Lemma image_data_uri_format_witness :
  get_image_base64_from_data [Byte.xff; Byte.xd8; Byte.x00] "/Image1"
    = Some "data:image/jpg;base64,/9gA" /\
  String.prefix "data:image/jpg;base64," "data:image/jpg;base64,/9gA" = true /\
  "data:image/jpg;base64,/9gA" = "data:image/jpg;base64," +s+ b64encode [Byte.xff; Byte.xd8; Byte.x00].
Proof.
  split; [reflexivity|].
  exact (image_data_uri_format [Byte.xff; Byte.xd8; Byte.x00] "/Image1"
           "data:image/jpg;base64,/9gA" eq_refl).
Defined.

(* ------------------------------------------------------------------ *)
(** ** Page span of a question                                         *)

Lemma build_text_from_indices (ps : list string) (i off : nat) :
  map snd (snd (build_text_from ps i off)) = seq i (length ps).
Proof.
  revert i off. induction ps as [|p ps IH]; intros i off; simpl; [reflexivity|].
  destruct (build_text_from ps (S i) _) as [rest offs] eqn:E. simpl.
  f_equal. pose proof (f_equal (fun r => map snd (snd r)) E) as E'. simpl in E'.
  rewrite IH in E'. symmetry. exact E'.
Qed.

Lemma page_span_split (po : list (nat * nat)) (a b s0 e0 : nat) :
  fold_left
    (fun '(sp, ep) '(offset, page_idx) =>
       (if offset <=? a then page_idx else sp, if offset <=? b then page_idx else ep))
    po (s0, e0) = (last_le po a s0, last_le po b e0).
Proof.
  revert s0 e0. induction po as [|[off idx] po IH]; intros s0 e0; simpl; [reflexivity|].
  apply IH.
Qed.

Lemma last_le_spec (po : list (nat * nat)) (i x init : nat) :
  map snd po = seq i (length po) ->
  (exists off, In (off, last_le po x init) po /\ off <= x /\
     forall off' p, In (off', p) po -> off' <= x -> p <= last_le po x init) \/
  ((forall off' p, In (off', p) po -> x < off') /\ last_le po x init = init).
Proof.
  revert i init. induction po as [|[off idx] po IH]; intros i init Hidx.
  - right. split; [intros ? ? []|reflexivity].
  - simpl in Hidx. injection Hidx as -> Hidx.
    assert (Hge : forall off' p, In (off', p) po -> S i <= p).
    { intros off' p Hin. apply (in_map snd) in Hin. simpl in Hin.
      rewrite Hidx in Hin. apply in_seq in Hin. lia. }
    simpl. destruct (IH (S i) (if off <=? x then i else init) Hidx)
      as [(off0 & Hin & Hle & Hmax) | [Hnone Heq]].
    + left. exists off0. split; [right; exact Hin|]. split; [exact Hle|].
      intros off' p [Hp | Hp] Hle'.
      * injection Hp as <- <-. specialize (Hge _ _ Hin). lia.
      * exact (Hmax _ _ Hp Hle').
    + rewrite Heq. destruct (Nat.leb_spec off x) as [Hoff | Hoff].
      * left. exists off. split; [left; reflexivity|]. split; [exact Hoff|].
        intros off' p [Hp | Hp] Hle'.
        -- injection Hp as <- <-. lia.
        -- specialize (Hnone _ _ Hp). lia.
      * right. split; [|reflexivity].
        intros off' p [Hp | Hp]; [injection Hp as <- <-; exact Hoff|].
        exact (Hnone _ _ Hp).
Qed.

(** C8: the start (resp. end) page of a span is the largest page index
    whose recorded buffer offset is at most the span's start (resp. end)
    offset, and 0 when no page qualifies. *)
Theorem page_span_last_page (pages : list string) (q_start q_end : nat) :
  let po := page_offsets pages in
  is_last_page_le po q_start (fst (page_span po q_start q_end)) /\
  is_last_page_le po q_end (snd (page_span po q_start q_end)).
Proof.
  cbv zeta. unfold page_span. rewrite page_span_split. simpl.
  assert (Hidx : map snd (page_offsets pages) = seq 0 (length (page_offsets pages))).
  { assert (Hl : length (page_offsets pages) = length pages).
    { rewrite <- (length_map snd). unfold page_offsets.
      rewrite build_text_from_indices. apply length_seq. }
    rewrite Hl. unfold page_offsets. apply build_text_from_indices. }
  split; unfold is_last_page_le; [
    destruct (last_le_spec _ 0 q_start 0 Hidx) as [H | [H1 H2]] |
    destruct (last_le_spec _ 0 q_end 0 Hidx) as [H | [H1 H2]]];
    first [left; exact H | right; split; [exact H1 | exact H2]].
Qed.

(* ------------------------------------------------------------------ *)
(** ** Markers and the quiz title                                      *)

Lemma str_drop_S (c : ascii) (r : string) (k : nat) :
  str_drop (S k) (String c r) = str_drop k r.
Proof. reflexivity. Qed.

Lemma str_drop_0 (s : string) : str_drop 0 s = s.
Proof.
  unfold str_drop. rewrite Nat.sub_0_r.
  induction s as [|c s IH]; simpl; [reflexivity|]. now rewrite IH.
Qed.

Lemma str_drop_empty (k : nat) : str_drop k EmptyString = EmptyString.
Proof. destruct k; reflexivity. Qed.

Lemma scan_markers_nil (s : string) (pos skip : nat) :
  scan_markers s pos skip = [] ->
  forall k, skip <= k -> match_question_at (str_drop k s) = None.
Proof.
  revert pos skip. induction s as [|c r IH]; intros pos skip H k Hk.
  - rewrite str_drop_empty. reflexivity.
  - simpl in H. destruct skip as [|skip].
    + destruct (match_question_at (String c r)) eqn:Em; [discriminate|].
      destruct k as [|k]; [rewrite str_drop_0; exact Em|].
      rewrite str_drop_S. apply (IH _ _ H). lia.
    + destruct k as [|k]; [lia|]. rewrite str_drop_S. apply (IH _ _ H). lia.
Qed.

Lemma scan_markers_cons (s : string) (pos skip st en : nat) rest :
  scan_markers s pos skip = (st, en) :: rest ->
  pos + skip <= st /\
  match_question_at (str_drop (st - pos) s) = Some (en - st) /\
  forall k, skip <= k < st - pos -> match_question_at (str_drop k s) = None.
Proof.
  revert pos skip. induction s as [|c r IH]; intros pos skip H; [discriminate|].
  simpl in H. destruct skip as [|skip].
  - destruct (match_question_at (String c r)) as [len|] eqn:Em.
    + injection H as <- <- _. rewrite Nat.sub_diag, str_drop_0.
      split; [lia|]. split; [rewrite Em; f_equal; lia|]. intros k Hk; lia.
    + destruct (IH _ _ H) as (Hle & Hm & Hnone).
      split; [lia|].
      replace (st - pos) with (S (st - S pos)) by lia. rewrite str_drop_S.
      split; [exact Hm|].
      intros [|k] Hk; [rewrite str_drop_0; exact Em|].
      rewrite str_drop_S. apply Hnone. lia.
  - destruct (IH _ _ H) as (Hle & Hm & Hnone).
    split; [lia|].
    replace (st - pos) with (S (st - S pos)) by lia. rewrite str_drop_S.
    split; [exact Hm|].
    intros [|k] Hk; [lia|]. rewrite str_drop_S. apply Hnone. lia.
Qed.

(** [finditer] finds nothing exactly when no position of the buffer
    starts a match. *)
Lemma finditer_question_nil_iff (s : string) :
  finditer_question s = [] <-> forall k, match_question_at (str_drop k s) = None.
Proof.
  split.
  - intros H k. apply (scan_markers_nil _ _ _ H). lia.
  - intros H. unfold finditer_question.
    destruct (scan_markers s 0 0) as [|[st en] rest] eqn:E; [reflexivity|].
    destruct (scan_markers_cons _ _ _ _ _ _ E) as (_ & Hm & _).
    rewrite H in Hm. discriminate.
Qed.

(** The first element of [finditer] is the earliest match. *)
Lemma finditer_question_first (s : string) (st len : nat) :
  match_question_at (str_drop st s) = Some len ->
  (forall k, k < st -> match_question_at (str_drop k s) = None) ->
  exists en rest, finditer_question s = (st, en) :: rest.
Proof.
  intros Hm Hbefore. unfold finditer_question.
  destruct (scan_markers s 0 0) as [|[st' en] rest] eqn:E.
  - rewrite (scan_markers_nil _ _ _ E st ltac:(lia)) in Hm. discriminate.
  - destruct (scan_markers_cons _ _ _ _ _ _ E) as (_ & Hm' & Hnone).
    rewrite Nat.sub_0_r in Hm', Hnone.
    destruct (Nat.lt_trichotomy st st') as [Hlt | [-> | Hgt]].
    + rewrite (Hnone st ltac:(lia)) in Hm. discriminate.
    + exists en, rest. reflexivity.
    + rewrite (Hbefore st' Hgt) in Hm'. discriminate.
Qed.

Lemma split_char_head (s : string) :
  hd EmptyString (split_char "010" s) = take_line s.
Proof.
  induction s as [|c s IH]; simpl; [reflexivity|].
  destruct (Ascii.eqb c "010") eqn:E; [reflexivity|].
  destruct (split_char "010" s) as [|p ps]; simpl in *; congruence.
Qed.

Lemma split_char_not_nil (ch : ascii) (s : string) : split_char ch s <> [].
Proof.
  induction s as [|c s IH]; simpl; [discriminate|].
  destruct (Ascii.eqb c ch); [discriminate|]. destruct (split_char ch s); discriminate.
Qed.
--- --- ---
Exercise objective = Every line above with the string "list" in it needs to be copied.

Written response =
Lemma build_text_from_indices (ps : list string) (i off : nat) :
Lemma page_span_split (po : list (nat * nat)) (a b s0 e0 : nat) :
Lemma last_le_spec (po : list (nat * nat)) (i x init : nat) :
Theorem page_span_last_page (pages : list string) (q_start q_end : nat) :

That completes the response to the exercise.